Alexis Pauline Gumbs is an African American poet, artist, and educator, who has previously edited a collection of essays focused on women of colour and other marginalised mothers, Revolutionary Mothering: Love on the Frontlines. Spill: Fugitive Scenes is an experimental and unusual piece. An interactive text, in dialogue with Hortense Spillers, another Black woman writer I’d not heard of and whose work I am now keen to read.
‘before black is bad and broken i am more. i am not coin or token. i am deepest spell spoken. and you are shook. i am the energy of birth that you took. i am every blackened letter pressing on the book. and before that.’
15. A Caribbean author. Pepper Seed by Malika Booker.
Malika Booker is a Guyanese-Grenadian poet. I came across this collection of poetry, Pepper Seed, when it was reviewed by Didi of Brown Girl Reading. These poems are infused with Caribbean history and culture, redolent with ancestral voices and the search for belonging.
I stand at this cliff’s edge waiting for the bones
to rise and reclaim their names.
16. A book by Toni Morrison. Song of Solomon.
Since reading Beloved I’ve been gradually reading each of Morrison’s novels.

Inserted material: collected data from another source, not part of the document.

(** X20. The clip-space position of a particle is finite exactly when the
    distance between its projection and the cursor is a finite number
    greater than 0; in every other case (the projection is on the cursor,
    or the projection itself is not finite) no component of [gl_Position]
    is finite, and neither is the point size. *)
Theorem position_finite_iff (u : Uniforms) (a : Attributes) :
  ((exists px py pz pw,
       gl_Position (vertexShader u a) = Vec4 (fin px) (fin py) (fin pz) (fin pw))
   <-> exists d, distance u a = fin d /\ 0 < d)
  /\ ((forall d, distance u a = fin d -> d <= 0) ->
      gl_Position (vertexShader u a) = Vec4 None None None None
      /\ gl_PointSize (vertexShader u a) = None).
Proof.
  assert (Hbad : (forall d, distance u a = fin d -> d <= 0) ->
                 gl_Position (vertexShader u a) = Vec4 None None None None
                 /\ gl_PointSize (vertexShader u a) = None).
  { intros Hno. apply no_direction_no_position.
    destruct (distance u a) as [d |] eqn:Hd.
    - pose proof (distance_nonneg u a d Hd) as H0.
      pose proof (Hno d eq_refl) as H1.
      assert (d = 0) by lra. subst d.
      apply direction_at_cursor, distance_zero_at_cursor, Hd.
    - apply direction_without_distance, Hd. }
  split; [| exact Hbad].
  split.
  - intros (px & py & pz & pw & Hp).
    destruct (distance u a) as [d |] eqn:Hd.
    + destruct (Rlt_dec 0 d) as [Hpos | Hnp]; [exists d; auto |].
      exfalso.
      assert (Hno : forall d', fin d = fin d' -> d' <= 0).
      { intros d' Heq. injection Heq as <-. lra. }
      destruct (Hbad Hno) as [Hnone _]. rewrite Hnone in Hp. discriminate.
    + exfalso.
      destruct Hbad as [Hnone _]; [intros d' Heq; discriminate |].
      rewrite Hnone in Hp. discriminate.
  - intros (d & Hd & Hpos).
    destruct (repulsion_of_distance u a d Hd Hpos)
      as (sx & sy & dx & dy & _ & _ & _ & _ & _ & _ & Hrep).
    unfold vertexShader, modelViewPosition. cbn [gl_Position].
    rewrite (repelled_of_repulsion u a _ _ Hrep).
    unfold vec4_of. cbn [x3 y3 z3].
    rewrite mat_vec_fin, mat_vec_fin. do 4 eexists. reflexivity.
Qed.

Lemma position_finite_iff_witness :
  (forall d,
      distance (centredFrame 0 0.8 0.5 (RVec3 1 0 0.5) (RVec3 0 1 1) 1 1 0 0 0)
               (centreParticle 0) = fin d -> d <= 0)
  /\ gl_PointSize
       (vertexShader
          (centredFrame 0 0.8 0.5 (RVec3 1 0 0.5) (RVec3 0 1 1) 1 1 0 0 0)
          (centreParticle 0)) = None.
Proof.
  assert (H : forall d,
             distance (centredFrame 0 0.8 0.5 (RVec3 1 0 0.5) (RVec3 0 1 1)
                         1 1 0 0 0) (centreParticle 0) = fin d -> d <= 0).
  { intros d Hd. rewrite distance_at_cursor in Hd.
    - injection Hd as <-. lra.
    - erewrite screenXY_fin by (apply centre_screenPos || lra).
      unfold vec2_of, fin. simpl. f_equal; f_equal; lra. }
  split; [exact H |].
  apply (position_finite_iff _ _), H.
Defined.
(** X9: [box_set], [box_normalize] and [wrap] change the box and the
    positions only: the pbc flags, the property mapping, the atom types and
    the number of atoms are as before. *)
Theorem box_methods_frame (s s' : System) (kw : kwargs) :
  box_set kw s = Some (tt, s') \/ box_normalize s = Some (tt, s') \/ wrap s = Some (tt, s') ->
  pbc s' = pbc s /\ prop s' = prop s /\
  atype (atoms s') = atype (atoms s) /\
  length (pos (atoms s')) = length (pos (atoms s)).
Proof.
  intros [H|[H|H]].
  - apply box_set_run in H as (spos & b & Hs & _ & ->).
    pose proof (scale_is_Some _ _ _ Hs) as Hd. rewrite scale_rows in Hs by exact Hd.
    injection Hs as <-. simpl. rewrite !length_map. repeat split.
  - unfold box_normalize, bind, lift in H.
    destruct (scale s _) as [spos|] eqn:Hs; [|discriminate].
    pose proof (scale_is_Some _ _ _ Hs) as Hd. rewrite scale_rows in Hs by exact Hd.
    injection Hs as <-.
    destruct (Box_normalize (box s)) as [b|]; [|discriminate]. simpl in H.
    unfold unscale in H. simpl vmap in H.
    rewrite assign_pos_same in H by (simpl; rewrite !length_map; reflexivity).
    injection H as <-. simpl. rewrite !length_map. repeat split.
  - apply wrap_frame, H.
Qed.

(** X10: a call of [box_set] that returns keeps the scaled positions,
    whatever value is passed for [scale]: scaling the new positions in the
    new box gives what scaling the old positions in the old box gave. *)
Theorem box_set_any_flag_keeps_scaled (kw : kwargs) (flag : pyobj) (s s' : System) :
  box_set (<["scale" := flag]> kw) s = Some (tt, s') ->
  exists spos,
    scale s (Many (pos (atoms s))) = Some spos /\
    scale s' (Many (pos (atoms s'))) = Some spos.
Proof.
  intros H. apply box_set_keeps_scaled in H as (spos & H1 & H2 & _).
  exists spos. split; assumption.
Qed.

End WrapRun.

Lemma wrap_scaled_coordinates_witness :
  exists S S',
    scale outside_x (Many (pos (atoms outside_x))) = Some (Many S) /\
    scale wrapped_once (Many (pos (atoms wrapped_once))) = Some (Many S') /\
    length S' = length S /\
    forall n v v', S !! n = Some v -> S' !! n = Some v' ->
      vget v' 1 = frac (vget v 1) /\ 0 <= vget v' 1 /\ vget v' 1 <= 1.
Proof.
  assert (H : @wrap (example_extern LP64) outside_x = Some (tt, wrapped_once)) by run_eq.
  assert (Hi : (1 < 3)%nat) by lia.
  assert (Hp : pbc_at (pbc outside_x) 1 = Some true) by reflexivity.
  exact (@wrap_scaled_coordinates (example_extern LP64) outside_x wrapped_once 1 true H Hi Hp).
Defined.

Lemma wrap_box_grows_witness :
  exists k lo : vec3,
    avect (box wrapped_once) = vmul (avect (box outside_x)) (vx k) /\
    bvect (box wrapped_once) = vmul (bvect (box outside_x)) (vy k) /\
    cvect (box wrapped_once) = vmul (cvect (box outside_x)) (vz k) /\
    origin (box wrapped_once)
      = vadd (origin (box outside_x)) (vdot lo (vects (box outside_x))) /\
    det (vects (box wrapped_once)) <> 0 /\
    forall i, (i < 3)%nat ->
      1 <= vget k i /\ vget lo i <= 0 /\
      (pbc_at (pbc outside_x) i = Some true -> vget k i = 1 /\ vget lo i = 0).
Proof.
  assert (H : @wrap (example_extern LP64) outside_x = Some (tt, wrapped_once)) by run_eq.
  exact (@wrap_box_grows (example_extern LP64) outside_x wrapped_once H).
Defined.

Lemma wrap_returns_iff_witness :
  (exists s', @wrap (example_extern LP64) outside_x = Some (tt, s')) <->
  det (vects (box outside_x)) <> 0 /\
  (pos (atoms outside_x) <> [] \/ pbc outside_x = pbc_of true true true).
Proof.
  assert (Hb : bool3 (pbc outside_x))
    by (split; [reflexivity | exists false, true, true; reflexivity]).
  exact (@wrap_returns_iff (example_extern LP64) outside_x Hb).
Defined.

Lemma wrap_periodic_inside_witness :
  exists s', @wrap (example_extern LP64) stray_wrapped = Some (tt, s') /\
             box s' = box stray_wrapped /\ s' = stray_wrapped.
Proof.
  assert (Hp : pbc stray_wrapped = pbc_of true true true) by reflexivity.
  assert (Hd : det (vects (box stray_wrapped)) <> 0)
    by (apply (bool_decide_unpack _); vm_compute; exact I).
  destruct (@wrap_returns (example_extern LP64) stray_wrapped Hd) as [s' H].
  { split; [reflexivity|]. exists true, true, true. reflexivity. }
  { right. exact Hp. }
  exists s'. split; [exact H|].
  destruct (@wrap_periodic_inside (example_extern LP64) stray_wrapped s' Hp H) as [Hb Hs].
  split; [exact Hb|].
  apply (Hs [V3 (qc 1 5) (qc 7 10) (qc 1 2); V3 (qc 1 2) (qc 1 2) (qc 1 2)]).
  - run_eq.
  - intros n v i Hv Hi.
    destruct n as [|[|n]]; [| |discriminate Hv]; injection Hv as <-;
      (destruct i as [|[|[|i]]]; [| | |lia]);
      (split; [intros Hc; vm_compute in Hc; discriminate Hc | reflexivity]).
Defined.

Lemma wrap_periodic_translations_witness :
  exists n0 n1 n2 : Z,
    V3 (qc 12 1) (qc (-3) 1) (qc 5 1)
    = vadd (V3 (qc 2 1) (qc 7 1) (qc 5 1))
           (vdot (V3 (Qc_of_Z n0) (Qc_of_Z n1) (Qc_of_Z n2)) (vects (box stray))).
Proof.
  assert (Hp : pbc stray = pbc_of true true true) by reflexivity.
  assert (H : @wrap (example_extern LP64) stray = Some (tt, stray_wrapped)) by run_eq.
  exact (@wrap_periodic_translations (example_extern LP64) stray stray_wrapped 0
           _ _ Hp H eq_refl eq_refl).
Defined.


Lemma box_methods_frame_witness :
  pbc wrapped_once = pbc outside_x /\ prop wrapped_once = prop outside_x /\
  atype (atoms wrapped_once) = atype (atoms outside_x) /\
  length (pos (atoms wrapped_once)) = length (pos (atoms outside_x)).
Proof.
  assert (H : @wrap (example_extern LP64) outside_x = Some (tt, wrapped_once)) by run_eq.
  exact (@box_methods_frame (example_extern LP64) outside_x wrapped_once ∅
           (or_intror (or_intror H))).
Defined.

Lemma box_set_any_flag_keeps_scaled_witness :
  exists spos,
    scale centred (Many (pos (atoms centred))) = Some spos /\
    scale centred_rescaled (Many (pos (atoms centred_rescaled))) = Some spos.
Proof.
  assert (H : @box_set (example_extern LP64) (<["scale" := PBool false]> cube20_kwargs) centred
              = Some (tt, centred_rescaled)) by run_eq.
  exact (@box_set_any_flag_keeps_scaled (example_extern LP64) _ _ _ _ H).
Defined.

(** ** The constructor and the pbc setter *)

(** X11: the constructor called with [scale=True] on a box whose matrix is
    invertible and a pbc value of shape (3,) returns a System whose scaled
    positions are the positions that were passed in. *)
Theorem init_scaled_round_trip (a : Atoms) (b : Box) (p : pyobj) (m : gmap string pyobj) :
  det (vects b) <> 0 -> shape (structure p) = Some [3%nat] ->
  exists s, __init__ a b p (PBool true) m = Some s /\
            box s = b /\ prop s = m /\ atype (atoms s) = atype a /\
            scale s (Many (pos (atoms s))) = Some (Many (pos a)).
Proof.
  intros Hd Hp. unfold __init__, bind, ret. simpl.
  unfold unscale. simpl vmap.
  rewrite assign_pos_same by (simpl; rewrite length_map; reflexivity).
  unfold pbc_set, bind, lift, np_asarray_bool. rewrite Hp.
  apply shape_3 in Hp as (x & y & z & Hx). rewrite Hx. simpl.
  eexists. split; [reflexivity|]. simpl. repeat split.
  rewrite scale_rows by exact Hd. simpl. f_equal. f_equal.
  apply (map_scaled_unscaled b), Hd.
Qed.

Lemma init_scaled_round_trip_witness :
  exists s, __init__ (mkAtoms [1%Z] [V3 (qc 1 4) (qc 1 2) (qc 3 4)]) cube10
                     (PList [PBool true; PInt 0; PBool true]) (PBool true) ∅ = Some s /\
            box s = cube10 /\ prop s = ∅ /\ atype (atoms s) = [1%Z] /\
            scale s (Many (pos (atoms s))) = Some (Many [V3 (qc 1 4) (qc 1 2) (qc 3 4)]).
Proof.
  apply (init_scaled_round_trip (mkAtoms [1%Z] [V3 (qc 1 4) (qc 1 2) (qc 3 4)]) cube10).
  - apply (bool_decide_unpack _). vm_compute. exact I.
  - reflexivity.
Defined.

(** X12: the pbc setter returns exactly for the values of shape (3,), a
    nested list holding three entries is refused, and what it stores is the
    truth value of each entry, so that numbers are accepted as flags. *)
Theorem pbc_set_accepts (value : pyobj) (s s' : System) :
  pbc_set value s = Some (tt, s') <->
  shape (structure value) = Some [3%nat] /\
  s' = with_pbc s (NdArray bool_ (nd_map (fun e => EB (elem_truthy e)) (structure value))).
Proof.
  split.
  - intros H. pose proof (pbc_set_Some _ _ _ H) as (_ & _ & _ & _ & Hs).
    split; [exact Hs|].
    unfold pbc_set, bind, lift, np_asarray_bool, raise in H. rewrite Hs in H. simpl in H.
    destruct (decide _); [|discriminate]. congruence.
  - intros [Hs ->]. unfold pbc_set, bind, lift, np_asarray_bool. rewrite Hs.
    apply shape_3 in Hs as (x & y & z & ->). reflexivity.
Qed.

Lemma pbc_set_numbers (s : System) :
  pbc_set (PList [PInt 1; PInt 0; PFloat (qc 5 2)]) s
  = Some (tt, with_pbc s (pbc_of true false true)).
Proof. reflexivity. Qed.

(** ** [nlist], twice *)

Section NlistTwice.
Context {E : Extern}.

(** X13: after two calls of [nlist] the property mapping is the one before
    the first call with 'nlist' bound to the second list; nothing of the
    first list is left, and atoms, box and pbc are as before. *)
Theorem nlist_twice (c1 m1 c2 m2 r1 r2 : pyobj) (s s1 s2 : System) :
  nlist c1 m1 s = Some (r1, s1) -> nlist c2 m2 s1 = Some (r2, s2) ->
  exists v2, tools_nlist s1 c2 m2 = Some v2 /\
             prop s2 = <["nlist" := v2]> (prop s) /\
             atoms s2 = atoms s /\ box s2 = box s /\ pbc s2 = pbc s.
Proof.
  unfold nlist. destruct (tools_nlist s c1 m1) as [v1|]; [|discriminate].
  simpl. intros [= _ <-].
  destruct (tools_nlist _ c2 m2) as [v2|]; [|discriminate].
  simpl. intros [= _ <-]. exists v2. split; [reflexivity|]. simpl.
  split; [apply insert_insert_eq|]. repeat split.
Qed.

End NlistTwice.

Lemma nlist_twice_witness :
  exists v2, nlist_all_pairs three_atoms_listed (PFloat (qc 10 1)) (PInt 1) = Some v2 /\
             prop (with_prop three_atoms_listed
                     (<["nlist" := three_atoms_nlist_10]> (prop three_atoms_listed)))
               = <["nlist" := v2]> (prop three_atoms) /\
             atoms (with_prop three_atoms_listed
                     (<["nlist" := three_atoms_nlist_10]> (prop three_atoms_listed)))
               = atoms three_atoms /\
             box (with_prop three_atoms_listed
                     (<["nlist" := three_atoms_nlist_10]> (prop three_atoms_listed)))
               = box three_atoms /\
             pbc (with_prop three_atoms_listed
                     (<["nlist" := three_atoms_nlist_10]> (prop three_atoms_listed)))
               = pbc three_atoms.
Proof.
  assert (H1 : @nlist (example_extern LP64) (PFloat 1) (PInt 1) three_atoms
               = Some (PNone, three_atoms_listed)) by (vm_compute; reflexivity).
  assert (H2 : @nlist (example_extern LP64) (PFloat (qc 10 1)) (PInt 1) three_atoms_listed
               = Some (PNone, with_prop three_atoms_listed
                                (<["nlist" := three_atoms_nlist_10]> (prop three_atoms_listed))))
    by (vm_compute; reflexivity).
  exact (@nlist_twice (example_extern LP64) _ _ _ _ _ _ _ _ _ H1 H2).
Defined.

(** ** [atoms_prop] *)

Lemma is_None_of_varray (a : varray) : is_None (of_varray a) = false.
Proof. destruct a; reflexivity. Qed.

Lemma nd_vec3_vec3_nd (v : vec3) : nd_vec3 (vec3_nd v) = Some v.
Proof. destruct v. reflexivity. Qed.

Lemma shape_rows (v : vec3) (vs : list vec3) :
  shape (Axis (map vec3_nd (v :: vs))) = Some [S (length vs); 3%nat].
Proof.
  assert (Ha : forall l : list vec3,
             forallb (fun o : option (list nat) => bool_decide (o = Some [3%nat]))
                     (map (fun _ : vec3 => Some [3%nat]) l) = true).
  { induction l as [|u l IH]; [reflexivity|]. cbn [map forallb].
    rewrite bool_decide_eq_true_2 by reflexivity. exact IH. }
  assert (H : map (fun u => shape (vec3_nd u)) (v :: vs)
              = Some [3%nat] :: map (fun _ => Some [3%nat]) vs)
    by (cbn [map]; f_equal; apply map_ext; intros u; reflexivity).
  cbn [shape]. rewrite map_map, H, Ha. cbn [length map]. rewrite !length_map.
  reflexivity.
Qed.

Lemma on_last_axis_row (f : nd -> option nd) (v : vec3) :
  on_last_axis f (vec3_nd v) = f (vec3_nd v).
Proof. reflexivity. Qed.

Lemma on_last_axis_Axis (f : nd -> option nd) (l : list nd) :
  on_last_axis f (Axis l)
  = if forallb is_item l then f (Axis l) else Axis <$> mapM (on_last_axis f) l.
Proof.
  cbn [on_last_axis]. destruct (forallb is_item l); reflexivity.
Qed.

Lemma on_last_axis_rows (f : nd -> option nd) (g : vec3 -> vec3) (v : vec3)
    (vs : list vec3) :
  (forall u, f (vec3_nd u) = Some (vec3_nd (g u))) ->
  on_last_axis f (Axis (map vec3_nd (v :: vs)))
  = Some (Axis (map vec3_nd (map g (v :: vs)))).
Proof.
  intros Hf. rewrite on_last_axis_Axis.
  assert (Hi : forallb is_item (map vec3_nd (v :: vs)) = false) by reflexivity.
  rewrite Hi.
  assert (Hm : forall l, mapM (on_last_axis f) (map vec3_nd l)
                         = Some (map vec3_nd (map g l))).
  { induction l as [|u l IH]; [reflexivity|].
    cbn [map mapM]. rewrite on_last_axis_row, Hf. cbn [mbind option_bind].
    rewrite IH. reflexivity. }
  rewrite Hm. reflexivity.
Qed.

Section AtomsProp.
Context {E : Extern}.

Lemma unscale_value_of_varray (s : System) (v : varray) :
  unscale_value s (of_varray v) = Some (of_varray (unscale s v)).
Proof.
  assert (Hrow : forall u, unscale_row (box s) (vec3_nd u)
                           = Some (vec3_nd (vadd (vdot u (vects (box s))) (origin (box s))))).
  { intros u. unfold unscale_row. rewrite nd_vec3_vec3_nd. reflexivity. }
  destruct v as [u|[|u vs]].
  - unfold unscale_value, of_varray, of_vec3. cbn [structure data].
    change (shape (vec3_nd u)) with (Some [3%nat]). cbn [vec3_nd].
    change (Axis [Item (EF (vx u)); Item (EF (vy u)); Item (EF (vz u))]) with (vec3_nd u).
    rewrite on_last_axis_row, Hrow. reflexivity.
  - reflexivity.
  - unfold unscale_value, of_varray. cbn [structure data].
    rewrite shape_rows. cbn [map].
    change (vec3_nd u :: map vec3_nd vs) with (map vec3_nd (u :: vs)).
    rewrite (on_last_axis_rows _ _ u vs Hrow). reflexivity.
Qed.
(** * Response validation of kin-openapi (package openapi3filter)

    A shallow embedding of [ValidateResponse], [getSchemaIdentifier] and
    [prependSpaceIfNeeded] (validate_response.go), together with the part of
    the data model of package openapi3 that these functions read.

    Conventions of the embedding.
    - A Go pointer is an [option]: [None] is nil.  Reading a field through a
      nil pointer is a run-time panic; the panic is an explicit outcome and
      records the place of the dereference.
    - A Go map is a [gmap]; indexing a map of pointers gives nil for a key
      that is absent ([index]).
    - [ValidateResponse] receives a pointer to its input and writes the field
      [Body] of the struct it points to.  The struct is threaded as state,
      together with the list of calls made to the collaborators of the
      function (schema engine, body decoder, body stream), in call order.
    - The collaborators and the functions of the Go library are not part of
      the embedded source: they are the fields of the classes [GoTypes] and
      [Collaborators]. *)

From Stdlib Require Import ZArith List.
From Stdlib.Strings Require Import Ascii String Byte.
From stdpp Require Import base option list strings gmap sorting.

Local Open Scope Z_scope.

(** ** Values the embedded code does not look into *)

Class GoTypes := {
  (** values of the interface [error] *)
  error : Type;
  (** values of [interface{}]: a header value or a decoded body *)
  Any : Type;
  (** a Go string seen as an [interface{}] *)
  of_string : string -> Any;
  (** the fields of openapi3.Schema other than [Title] *)
  Constraints : Type;
  (** openapi3.Encoding *)
  Encoding : Type;
  (** the type of [Options.customSchemaErrorFunc] *)
  SchemaErrorFunc : Type;
}.

(** A byte stream ([io.ReadCloser]): the bytes it delivers and the error, if
    any, that ends the delivery instead of EOF. *)
Record ReadCloser `{GoTypes} := {
  content : list byte;
  failure : option error;
}.

Section openapi3.
Context `{GoTypes}.

(** ioutil.ReadAll *)
Definition ReadAll (r : ReadCloser) : list byte * option error :=
  (content r, failure r).

(** ioutil.NopCloser(bytes.NewReader(data)) *)
Definition NopCloser (data : list byte) : ReadCloser :=
  {| content := data; failure := None |}.

Record Schema := {
  Title : string;
  constraints : Constraints;
}.

Record SchemaRef := {
  SchemaRef_Ref : string;
  SchemaRef_Value : option Schema;
}.

(** Only [Required] and [Schema] of openapi3.Header are read. *)
Record Header := {
  Required : bool;
  Header_Schema : option SchemaRef;
}.

Record HeaderRef := {
  HeaderRef_Ref : string;
  HeaderRef_Value : option Header;
}.

(** media_type.go; [Example] and [Examples] are not read by the validator. *)
Record MediaType := {
  MediaType_Schema : option SchemaRef;
  MediaType_Encoding : gmap string (option Encoding);
}.

Record Response := {
  Headers : gmap string (option HeaderRef);
  Content : gmap string (option MediaType);
}.

Record ResponseRef := {
  ResponseRef_Ref : string;
  ResponseRef_Value : option Response;
}.

(** Modelled from the spec: the key type of openapi3.Responses, which is
    not among the sources.  The spec describes the table as a "mapping from
    status code (exact integer) or the sentinel default". *)
Inductive ResponseKey :=
| Exact (code : Z)
| Default.

#[export] Instance ResponseKey_eq_dec : EqDecision ResponseKey.
Proof. solve_decision. Defined.

#[export] Instance ResponseKey_countable : Countable ResponseKey.
Proof.
  refine (inj_countable'
            (fun k => match k with Exact c => inl c | Default => inr tt end)
            (fun s => match s with inl c => Exact c | inr _ => Default end) _).
  now intros [c|].
Defined.

Record Operation := {
  Responses : gmap ResponseKey (option ResponseRef);
}.

Record Route := {
  Route_Operation : option Operation;
}.

Record Request := {
  Method : string;
}.

Record RequestValidationInput := {
  RVI_Request : option Request;
  RVI_Route : option Route;
}.

Record Options := {
  ExcludeResponseBody : bool;
  IncludeResponseStatus : bool;
  MultiError : bool;
  customSchemaErrorFunc : option SchemaErrorFunc;
}.

Record ResponseValidationInput := {
  Input_RequestValidationInput : option RequestValidationInput;
  Status : Z;
  Input_Header : gmap string (list string);
  Body : option ReadCloser;
  Input_Options : option Options;
}.

Inductive SchemaValidationOption :=
| MultiErrors
| SetSchemaErrorMessageCustomizer (f : SchemaErrorFunc)
| VisitAsResponse.

(** The field [Input] of ResponseError always holds the pointer that
    [ValidateResponse] received; it is left out. *)
Record ResponseError := {
  Reason : string;
  Err : option error;
}.
End openapi3.

(** ** Collaborators *)

Class Collaborators `{GoTypes} := {
  (** strconv.Quote, the verb %q of fmt.Sprintf *)
  Quote : string -> string;
  (** strings.TrimSpace *)
  TrimSpace : string -> string;
  (** textproto.CanonicalMIMEHeaderKey *)
  CanonicalMIMEHeaderKey : string -> string;
  (** the method VisitJSON of openapi3.Schema; its pointer receiver may be nil *)
  VisitJSON : option Schema -> Any -> list SchemaValidationOption -> option error;
  (** openapi3.Content.Get *)
  Content_Get : gmap string (option MediaType) -> string -> option MediaType;
  (** decodeBody; the media type it returns first is discarded by the caller *)
  decodeBody : list byte -> gmap string (list string) -> SchemaRef ->
               (string -> option Encoding) -> Any * option error;
}.


(** ** Outcomes, state and the monad of the embedding *)

(** The places where the embedded code reads through a pointer that may be
    nil. *)
Inductive nil_dereference :=
| nil_RequestValidationInput   (* input.RequestValidationInput.Request *)
| nil_Request                  (* req.Method *)
| nil_Route                    (* route.Operation *)
| nil_Operation                (* route.Operation.Responses *)
| nil_HeaderRef                (* s.Value, s being response.Headers[k] *)
| nil_Header                   (* s.Value.Required and s.Value.Schema *)
| nil_Header_Schema            (* s.Value.Schema.Value *)
| nil_Body                     (* body.Close of the deferred call *)
| nil_SchemaRef.               (* schema.Value in getSchemaIdentifier *)

(** What a Go function call ends in: a value or a panic. *)
Inductive go (A : Type) :=
| Value (a : A)
| Panic (site : nil_dereference).
Arguments Value {A} a.
Arguments Panic {A} site.

(** The calls [ValidateResponse] makes to its collaborators. *)
Inductive Call `{GoTypes} :=
| Call_VisitJSON (schema : option Schema) (value : Any)
                 (opts : list SchemaValidationOption)
| Call_ReadAll (body : ReadCloser)
| Call_decodeBody (data : list byte) (schema : SchemaRef)
| Call_Close (body : ReadCloser).

Record State `{GoTypes} := {
  cell : ResponseValidationInput;   (* the struct the input pointer points to *)
  calls : list Call;                (* the calls made so far, oldest first *)
}.

(** One statement of the function body: it goes on to the next statement,
    executes a return statement, or panics. *)
Inductive step `{GoTypes} (A : Type) :=
| Next (a : A)
| Return (err : option ResponseError)
| Abort (site : nil_dereference).
Arguments Next {_ A} a.
Arguments Return {_ A} err.
Arguments Abort {_ A} site.

Definition M `{GoTypes} (A : Type) : Type := State -> step A * State.

Section monad.
Context `{GoTypes}.

Definition ret {A} (a : A) : M A := fun st => (Next a, st).

Definition bind {A B} (m : M A) (k : A -> M B) : M B :=
  fun st =>
    match m st with
    | (Next a, st') => k a st'
    | (Return e, st') => (Return e, st')
    | (Abort p, st') => (Abort p, st')
    end.

(** [return err] *)
Definition return_ {A} (err : option ResponseError) : M A :=
  fun st => (Return err, st).

(** Reading through a pointer. *)
Definition deref {A} (site : nil_dereference) (p : option A) : M A :=
  fun st =>
    match p with
    | Some a => (Next a, st)
    | None => (Abort site, st)
    end.

(** A pure computation that may panic. *)
Definition lift {A} (r : go A) : M A :=
  fun st =>
    match r with
    | Value a => (Next a, st)
    | Panic p => (Abort p, st)
    end.

Definition get_Body : M (option ReadCloser) :=
  fun st => (Next (Body (cell st)), st).

(** The struct [c] after the assignment [c.Body = b]. *)
Definition with_Body (c : ResponseValidationInput) (b : option ReadCloser)
  : ResponseValidationInput :=
  {| Input_RequestValidationInput := Input_RequestValidationInput c;
     Status := Status c;
     Input_Header := Input_Header c;
     Body := b;
     Input_Options := Input_Options c |}.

The next on my list was Song of Solomon, one I’ve been very much looking forward to reading and like each of her other novels I was enthralled by the deftness with which Morrison writes; her work is stunningly brilliant.
‘She needed what most colored girls needed: a chorus of mamas, grandmamas, aunts, cousins, sisters, neighbours, Sunday school teachers, best girl friends, and what all to give her the strength life demanded of her.’
17. Self help type text. Every Body Yoga: let go of fear, get on the mat, love your body by Jessamyn Stanley.
Jessamyn Stanley is a yoga teacher whom I’ve been following on instagram for some time and was excited to learn that she would be publishing this book. Every Body Yoga is part memoir part motivational text part yoga workbook. As my own yoga practice has been fallow for a long while I consider this book to be ‘self-help’ in the sense that i need all the help i can get to bring myself back to the mat and reestablish a home practice. Jessamyn’s writing is frank direct and unpretentious. Her accessible and inclusive teaching style is reflected in the accompanying photographs and illustrations. The sequences that i’m practicing include i want to feel strong, i need to feel balanced, i need to release fear. Gentle, refreshing, uplifting.